**Goal of the exercise**: I would like every record below transcribed exactly as it is.

[Data extracted from a collection]
(** C2, at the failing input: the client is gone, so the send of the
    first frame raises [ConnectionClosed]; the forwarder nevertheless
    reads again, attempts the send of the next frame, and reads a third
    time before it returns (normally) at end of file. *)
Theorem tcp_to_ws_goes_on_after_closed_send :
  exists w',
    _forward_tcp_to_ws test_adapter closed_client_world = Some (Ok tt, w') /\
    filter is_forwarding_io (trace w') =
    [ReaderRead 1024; WebsocketSend (b "a");
     ReaderRead 1024; WebsocketSend (b "b");
     ReaderRead 1024].
Proof.
  eexists. split; [vm_compute; reflexivity|]. reflexivity.
Qed.

End HandlerProperties.

(** ** The life cycle: stores *)

Section Stores.

Import Lifecycle.

Lemma nth_error_set_nth {A} (i j : nat) (x : A) (l : list A) :
  nth_error (set_nth i x l) j =
  if Nat.eqb j i then option_map (fun _ => x) (nth_error l j)
  else nth_error l j.
Proof.
  revert i j. induction l as [|a l IH]; intros i j.
  - destruct j, i; simpl; try reflexivity. now destruct (Nat.eqb j i).
  - destruct i as [|i], j as [|j]; try reflexivity. simpl. apply IH.
Qed.

Lemma nth_error_set_nth_eq {A} (i : nat) (x y : A) (l : list A) :
  nth_error l i = Some y -> nth_error (set_nth i x l) i = Some x.
Proof. intros H. now rewrite nth_error_set_nth, Nat.eqb_refl, H. Qed.

Lemma nth_error_set_nth_inv {A} (i j : nat) (x y : A) (l : list A) :
  nth_error (set_nth i x l) j = Some y ->
  (j = i /\ y = x) \/ (j <> i /\ nth_error l j = Some y).
Proof.
  rewrite nth_error_set_nth. destruct (Nat.eqb_spec j i) as [->|Hne].
  - destruct (nth_error l i); [|discriminate]. intros [= <-]. now left.
  - intros H. now right.
Qed.

Lemma nth_error_snoc {A} (l : list A) (x : A) :
  nth_error (l ++ [x]) (List.length l) = Some x.
Proof. rewrite nth_error_app2, Nat.sub_diag by lia. reflexivity. Qed.

Lemma nth_error_snoc_inv {A} (l : list A) (x y : A) (j : nat) :
  nth_error (l ++ [x]) j = Some y ->
  (j = List.length l /\ y = x) \/ (j < List.length l /\ nth_error l j = Some y).
Proof.
  destruct (Nat.lt_ge_cases j (List.length l)) as [Hlt|Hge].
  - rewrite nth_error_app1 by exact Hlt. now right.
  - rewrite nth_error_app2 by exact Hge.
    destruct (j - List.length l) as [|k] eqn:Hk.
    + intros [= <-]. left. split; [lia|reflexivity].
    + destruct k; discriminate.
Qed.

Lemma nth_error_lt {A} (l : list A) (j : nat) (y : A) :
  nth_error l j = Some y -> j < List.length l.
Proof. intros H. apply nth_error_Some. congruence. Qed.

(** Counting the elements of a store that satisfy a test. *)
Lemma filter_length_0 {A} (p : A -> bool) (l : list A) :
  (forall j y, nth_error l j = Some y -> p y = false) ->
  List.length (filter p l) = 0.
Proof.
  induction l as [|x l IH]; intros H; [reflexivity|].
  simpl. rewrite (H 0 x eq_refl). apply IH.
  intros j y Hj. exact (H (S j) y Hj).
Qed.

Lemma filter_length_1 {A} (p : A -> bool) (l : list A) (i : nat) (x : A) :
  nth_error l i = Some x -> p x = true ->
  (forall j y, nth_error l j = Some y -> p y = true -> j = i) ->
  List.length (filter p l) = 1.
Proof.
  revert i. induction l as [|a l IH]; intros i Hi Hp Huniq.
  - destruct i; discriminate.
  - simpl. destruct (p a) eqn:Hpa.
    + simpl. f_equal. apply filter_length_0. intros j y Hj.
      destruct (p y) eqn:Hpy; [|reflexivity].
      pose proof (Huniq (S j) y Hj Hpy) as H1.
      pose proof (Huniq 0 a eq_refl Hpa) as H0. congruence.
    + destruct i as [|i]; [simpl in Hi; congruence|].
      apply (IH i Hi Hp). intros j y Hj Hpy.
      pose proof (Huniq (S j) y Hj Hpy). congruence.
Qed.

Lemma no_listening (ss : list server_state) :
  (forall s, nth_error ss s <> Some Listening) ->
  List.length (filter is_listening ss) = 0.
Proof.
  intros H. apply filter_length_0. intros j [|] Hj; [|reflexivity].
  exfalso. exact (H j Hj).
Qed.

Lemma one_listening (ss : list server_state) (s : nat) :
  nth_error ss s = Some Listening ->
  (forall s', nth_error ss s' = Some Listening -> s' = s) ->
  List.length (filter is_listening ss) = 1.
Proof.
  intros Hs Huniq. apply (filter_length_1 _ _ s Listening Hs eq_refl).
  intros j [|] Hj; [|discriminate]. intros _. exact (Huniq j Hj).
Qed.

End Stores.

(** ** The life cycle: [start] *)

Section Start.

Import Lifecycle.

Lemma start_running (l : loop) :
  is_running l = true -> start l = Some (Ok tt, l).
Proof.
  unfold is_running, start, bind, get_self, task_done.
  destruct (_ws_server_runner_task (self l)) as [t|]; [|discriminate].
  destruct (nth_error (tasks l) t) as [st|]; [|discriminate].
  destruct (done st); [discriminate|]. reflexivity.
Qed.

Lemma start_spawns (l : loop) :
  wf l -> is_running l = false -> start l = Some (Ok tt, spawned l).
Proof.
  intros Hwf. unfold is_running, start, bind, get_self, task_done.
  destruct (_ws_server_runner_task (self l)) as [t|] eqn:Ht.
  - destruct (wf_task_handle l Hwf t Ht) as [st Hst]. rewrite Hst.
    destruct (done st); [|discriminate]. intros _. reflexivity.
  - intros _. reflexivity.
Qed.

Lemma spawned_running (l : loop) : is_running (spawned l) = true.
Proof.
  unfold is_running, spawned. cbn. now rewrite nth_error_snoc.
Qed.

**Response to this task**:
(** C2, at the failing input: the client is gone, so the send of the
    first frame raises [ConnectionClosed]; the forwarder nevertheless
    reads again, attempts the send of the next frame, and reads a third
    time before it returns (normally) at end of file. *)
Theorem tcp_to_ws_goes_on_after_closed_send :
  exists w',
    _forward_tcp_to_ws test_adapter closed_client_world = Some (Ok tt, w') /\
    filter is_forwarding_io (trace w') =
    [ReaderRead 1024; WebsocketSend (b "a");
     ReaderRead 1024; WebsocketSend (b "b");
     ReaderRead 1024].
Proof.
  eexists. split; [vm_compute; reflexivity|]. reflexivity.
Qed.

End HandlerProperties.

(** ** The life cycle: stores *)

Section Stores.

Import Lifecycle.

Lemma nth_error_set_nth {A} (i j : nat) (x : A) (l : list A) :
  nth_error (set_nth i x l) j =
  if Nat.eqb j i then option_map (fun _ => x) (nth_error l j)
  else nth_error l j.
Proof.
  revert i j. induction l as [|a l IH]; intros i j.
  - destruct j, i; simpl; try reflexivity. now destruct (Nat.eqb j i).
  - destruct i as [|i], j as [|j]; try reflexivity. simpl. apply IH.
Qed.

Lemma nth_error_set_nth_eq {A} (i : nat) (x y : A) (l : list A) :
  nth_error l i = Some y -> nth_error (set_nth i x l) i = Some x.
Proof. intros H. now rewrite nth_error_set_nth, Nat.eqb_refl, H. Qed.

Lemma nth_error_set_nth_inv {A} (i j : nat) (x y : A) (l : list A) :
  nth_error (set_nth i x l) j = Some y ->
  (j = i /\ y = x) \/ (j <> i /\ nth_error l j = Some y).
Proof.
  rewrite nth_error_set_nth. destruct (Nat.eqb_spec j i) as [->|Hne].
  - destruct (nth_error l i); [|discriminate]. intros [= <-]. now left.
  - intros H. now right.
Qed.

Lemma nth_error_snoc {A} (l : list A) (x : A) :
  nth_error (l ++ [x]) (List.length l) = Some x.
Proof. rewrite nth_error_app2, Nat.sub_diag by lia. reflexivity. Qed.

Lemma nth_error_snoc_inv {A} (l : list A) (x y : A) (j : nat) :
  nth_error (l ++ [x]) j = Some y ->
  (j = List.length l /\ y = x) \/ (j < List.length l /\ nth_error l j = Some y).
Proof.
  destruct (Nat.lt_ge_cases j (List.length l)) as [Hlt|Hge].
  - rewrite nth_error_app1 by exact Hlt. now right.
  - rewrite nth_error_app2 by exact Hge.
    destruct (j - List.length l) as [|k] eqn:Hk.
    + intros [= <-]. left. split; [lia|reflexivity].
    + destruct k; discriminate.
Qed.

Lemma nth_error_lt {A} (l : list A) (j : nat) (y : A) :
  nth_error l j = Some y -> j < List.length l.
Proof. intros H. apply nth_error_Some. congruence. Qed.

(** Counting the elements of a store that satisfy a test. *)
Lemma filter_length_0 {A} (p : A -> bool) (l : list A) :
  (forall j y, nth_error l j = Some y -> p y = false) ->
  List.length (filter p l) = 0.
Proof.
  induction l as [|x l IH]; intros H; [reflexivity|].
  simpl. rewrite (H 0 x eq_refl). apply IH.
  intros j y Hj. exact (H (S j) y Hj).
Qed.

Lemma filter_length_1 {A} (p : A -> bool) (l : list A) (i : nat) (x : A) :
  nth_error l i = Some x -> p x = true ->
  (forall j y, nth_error l j = Some y -> p y = true -> j = i) ->
  List.length (filter p l) = 1.
Proof.
  revert i. induction l as [|a l IH]; intros i Hi Hp Huniq.
  - destruct i; discriminate.
  - simpl. destruct (p a) eqn:Hpa.
    + simpl. f_equal. apply filter_length_0. intros j y Hj.
      destruct (p y) eqn:Hpy; [|reflexivity].
      pose proof (Huniq (S j) y Hj Hpy) as H1.
      pose proof (Huniq 0 a eq_refl Hpa) as H0. congruence.
    + destruct i as [|i]; [simpl in Hi; congruence|].
      apply (IH i Hi Hp). intros j y Hj Hpy.
      pose proof (Huniq (S j) y Hj Hpy). congruence.
Qed.

Lemma no_listening (ss : list server_state) :
  (forall s, nth_error ss s <> Some Listening) ->
  List.length (filter is_listening ss) = 0.
Proof.
  intros H. apply filter_length_0. intros j [|] Hj; [|reflexivity].
  exfalso. exact (H j Hj).
Qed.

Lemma one_listening (ss : list server_state) (s : nat) :
  nth_error ss s = Some Listening ->
  (forall s', nth_error ss s' = Some Listening -> s' = s) ->
  List.length (filter is_listening ss) = 1.
Proof.
  intros Hs Huniq. apply (filter_length_1 _ _ s Listening Hs eq_refl).
  intros j [|] Hj; [|discriminate]. intros _. exact (Huniq j Hj).
Qed.

End Stores.

(** ** The life cycle: [start] *)

Section Start.

Import Lifecycle.

Lemma start_running (l : loop) :
  is_running l = true -> start l = Some (Ok tt, l).
Proof.
  unfold is_running, start, bind, get_self, task_done.
  destruct (_ws_server_runner_task (self l)) as [t|]; [|discriminate].
  destruct (nth_error (tasks l) t) as [st|]; [|discriminate].
  destruct (done st); [discriminate|]. reflexivity.
Qed.

Lemma start_spawns (l : loop) :
  wf l -> is_running l = false -> start l = Some (Ok tt, spawned l).
Proof.
  intros Hwf. unfold is_running, start, bind, get_self, task_done.
  destruct (_ws_server_runner_task (self l)) as [t|] eqn:Ht.
  - destruct (wf_task_handle l Hwf t Ht) as [st Hst]. rewrite Hst.
    destruct (done st); [|discriminate]. intros _. reflexivity.
  - intros _. reflexivity.
Qed.

Lemma spawned_running (l : loop) : is_running (spawned l) = true.
Proof.
  unfold is_running, spawned. cbn. now rewrite nth_error_snoc.
Qed.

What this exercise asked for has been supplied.